> Task directions
From the data below, return the exact lines starting at the line containing "Module Information." and ending at the line containing "End StudentInfo.", both included, and nothing else.
Content starts
(** * Group service of the thesis-management API: model and properties

    A shallow embedding of [services/group.py].  The relational store is a
    record of tables, every table a list of rows in storage order; the
    SQLAlchemy session is a pair of the committed store and the
    transaction's working copy, threaded through a small state-and-exception
    monad.  An ORM object returned by a query is the position of its row in
    the table together with the row read there, so that two queries that
    find the same row yield the same object. *)

From stdpp Require Import base decidable option numbers list strings.

Open Scope Z_scope.

(** ** Rows *)

(** [uuid.UUID]: a 128-bit identifier; only equality is ever used. *)
Definition UUID := N.
Bind Scope N_scope with UUID.

(** Modelled from the spec: [models/model.py] is not part of the sources.
    A group row has the columns the service reads and writes: the primary
    key, the name, the leader, the cached member count and the nullable
    thesis reference. *)
Module Group.
Record t := mk
  { id : UUID; name : string; leader_id : UUID; quantity : Z;
    thesis_id : option UUID }.
Definition set_name (v : string) (g : t) : t :=
  mk (id g) v (leader_id g) (quantity g) (thesis_id g).
Definition set_leader_id (v : UUID) (g : t) : t :=
  mk (id g) (name g) v (quantity g) (thesis_id g).
Definition set_quantity (v : Z) (g : t) : t :=
  mk (id g) (name g) (leader_id g) v (thesis_id g).
Definition set_thesis_id (v : option UUID) (g : t) : t :=
  mk (id g) (name g) (leader_id g) (quantity g) v.
End Group.

(** Modelled from the spec: a membership row, the (group_id, student_id)
    pair and the leader flag. *)
Module GroupMember.
Record t := mk { group_id : UUID; student_id : UUID; is_leader : bool }.
Definition set_is_leader (v : bool) (m : t) : t :=
  mk (group_id m) (student_id m) v.
End GroupMember.

(** Modelled from the spec: an invitation row.  The service only filters
    invitations by [group_id]; [other] stands for the columns it never
    reads. *)
Module Invite.
Record t := mk { group_id : UUID; other : N }.
End Invite.

(** Modelled from the spec: a thesis row, its primary key and status code. *)
Module Thesis.
Record t := mk { id : UUID; status : Z }.
Definition set_status (v : Z) (th : t) : t := mk (id th) v.
End Thesis.

(** Modelled from the spec: the two profile tables. *)
Module Information.
Record t := mk { user_id : UUID; first_name : string; last_name : string }.
End Information.

Module StudentInfo.
Record t := mk { user_id : UUID; student_code : string }.
End StudentInfo.

(** Response schemas of [schemas/group.py], as the service fills them. *)
Module MemberDetailResponse.
Record t := mk
  { user_id : UUID; full_name : string; student_code : string;
    is_leader : bool }.
End MemberDetailResponse.

Module GroupWithMembersResponse.
Record t := mk
  { id : UUID; name : string; leader_id : UUID;
    members : list MemberDetailResponse.t }.
End GroupWithMembersResponse.

(** Request schemas of [schemas/group.py], with the fields the service
    reads. *)
Module GroupCreate.
Record t := mk { name : string }.
End GroupCreate.

Module GroupMemberCreate.
Record t := mk { student_id : UUID }.
End GroupMemberCreate.

(** ** Store and session *)

Record DB := mkDB
  { groups : list Group.t;
    group_members : list GroupMember.t;
    invites : list Invite.t;
    theses : list Thesis.t;
    informations : list Information.t;
    student_infos : list StudentInfo.t }.

Definition with_groups (f : list Group.t → list Group.t) (d : DB) : DB :=
  mkDB (f (groups d)) (group_members d) (invites d) (theses d)
       (informations d) (student_infos d).
Definition with_group_members
    (f : list GroupMember.t → list GroupMember.t) (d : DB) : DB :=
  mkDB (groups d) (f (group_members d)) (invites d) (theses d)
       (informations d) (student_infos d).
Definition with_invites (f : list Invite.t → list Invite.t) (d : DB) : DB :=
  mkDB (groups d) (group_members d) (f (invites d)) (theses d)
       (informations d) (student_infos d).
Definition with_theses (f : list Thesis.t → list Thesis.t) (d : DB) : DB :=
  mkDB (groups d) (group_members d) (invites d) (f (theses d))
       (informations d) (student_infos d).

(** A session sees [pending], the working copy of its transaction; a commit
    publishes it as [committed].  [commits] counts the commits issued. *)
Record Session := mkSession
  { committed : DB; pending : DB; commits : nat }.

(** The session a request starts with. *)
Definition open_session (d : DB) : Session := mkSession d d 0.

(** ** Exceptions and the service monad *)

Inductive exn :=
  | HTTPException (status_code : Z)
  | AttributeError.

Definition HTTP_400_BAD_REQUEST : Z := 400.
Definition HTTP_403_FORBIDDEN : Z := 403.
Definition HTTP_404_NOT_FOUND : Z := 404.

(** The three failure kinds of the specification. *)
Definition NotFound : exn := HTTPException HTTP_404_NOT_FOUND.
Definition Forbidden : exn := HTTPException HTTP_403_FORBIDDEN.
Definition Conflict : exn := HTTPException HTTP_400_BAD_REQUEST.

Inductive outcome (A : Type) :=
  | Return (a : A)
  | Raise (e : exn).
Arguments Return {A} a.
Arguments Raise {A} e.

Definition M (A : Type) : Type := Session → outcome A * Session.

Definition raise {A} (e : exn) : M A := λ s, (Raise e, s).

#[global] Instance M_ret : MRet M := λ A a s, (Return a, s).
#[global] Instance M_bind : MBind M := λ A B k m s,
  match m s with
  | (Return a, s') => k a s'
  | (Raise e, s') => (Raise e, s')
  end.

(** [db.query(T).filter(P).first()]: the first row of the table that
    satisfies the filter, with its position. *)
Definition query_first {R} (table : DB → list R) (P : R → Prop)
    `{∀ r, Decision (P r)} : M (option (nat * R)) :=
  λ s, (Return (list_find P (table (pending s))), s).

(** [db.query(T).filter(P).all()]. *)
Definition query_all {R} (table : DB → list R) (P : R → Prop)
    `{∀ r, Decision (P r)} : M (list R) :=
  λ s, (Return (filter P (table (pending s))), s).

(** A write of the transaction: [db.add], [db.delete], a bulk delete or an
    attribute assignment on a loaded row. *)
Definition db_write (f : DB → DB) : M unit :=
  λ s, (Return tt, mkSession (committed s) (f (pending s)) (commits s)).

(** [db.commit()]. *)
Definition db_commit : M unit :=
  λ s, (Return tt, mkSession (pending s) (pending s) (S (commits s))).

(** ** The service *)

Definition is_member_of_any_group (user_id : UUID) : M bool :=
  r ← query_first group_members (λ m, GroupMember.student_id m = user_id);
  mret (bool_decide (r ≠ None)).

(** [new_id] is the primary key the store gives the inserted group row at
    [db.flush()]. *)
Definition create_group (group : GroupCreate.t) (user_id new_id : UUID)
    : M Group.t :=
  is_existing_member ←
    query_first group_members (λ m, GroupMember.student_id m = user_id);
  match is_existing_member with
  | Some _ => raise (HTTPException HTTP_400_BAD_REQUEST)
  | None =>
      let new_group :=
        Group.mk new_id (GroupCreate.name group) user_id 1 None in
      db_write (with_groups (λ t, t ++ [new_group]));;
      let group_leader := GroupMember.mk (Group.id new_group) user_id true in
      db_write (with_group_members (λ t, t ++ [group_leader]));;
      db_commit;;
      mret new_group
  end.

Definition add_member (group_id : UUID) (member : GroupMemberCreate.t)
    (leader_id : UUID) : M GroupMember.t :=
  group ← query_first groups (λ g, Group.id g = group_id);
  match group with
  | None => raise (HTTPException HTTP_404_NOT_FOUND)
  | Some (gi, g) =>
      if decide (Group.leader_id g ≠ leader_id) then
        raise (HTTPException HTTP_403_FORBIDDEN)
      else if decide (Group.quantity g >= 4) then
        raise (HTTPException HTTP_400_BAD_REQUEST)
      else
        taken ←
          is_member_of_any_group (GroupMemberCreate.student_id member);
        if taken : bool then raise (HTTPException HTTP_400_BAD_REQUEST)
        else
          let new_member :=
            GroupMember.mk group_id (GroupMemberCreate.student_id member)
              false in
          db_write (with_group_members (λ t, t ++ [new_member]));;
          db_write (with_groups
            (alter (λ r, Group.set_quantity (Group.quantity r + 1) r) gi));;
          db_commit;;
          mret new_member
  end.

Definition remove_member (group_id member_id leader_id : UUID) : M unit :=
  group ← query_first groups (λ g, Group.id g = group_id);
  match group with
  | None => raise (HTTPException HTTP_404_NOT_FOUND)
  | Some (gi, g) =>
      if decide (Group.leader_id g ≠ leader_id) then
        raise (HTTPException HTTP_403_FORBIDDEN)
      else if decide (member_id = leader_id) then
        raise (HTTPException HTTP_400_BAD_REQUEST)
      else
        member_to_remove ←
          query_first group_members
            (λ m, GroupMember.group_id m = group_id
                  ∧ GroupMember.student_id m = member_id);
        match member_to_remove with
        | None => raise (HTTPException HTTP_404_NOT_FOUND)
        | Some (mi, _) =>
            db_write (with_group_members (delete mi));;
            db_write (with_groups
              (alter (λ r, Group.set_quantity (Group.quantity r - 1) r) gi));;
            db_commit;;
            mret tt
        end
  end.

Definition get_members (group_id : UUID) : M (list GroupMember.t) :=
  query_all group_members (λ m, GroupMember.group_id m = group_id).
Content ends
> Solution for this exercise
Module Information.
Record t := mk { user_id : UUID; first_name : string; last_name : string }.
End Information.

Module StudentInfo.
Record t := mk { user_id : UUID; student_code : string }.
End StudentInfo.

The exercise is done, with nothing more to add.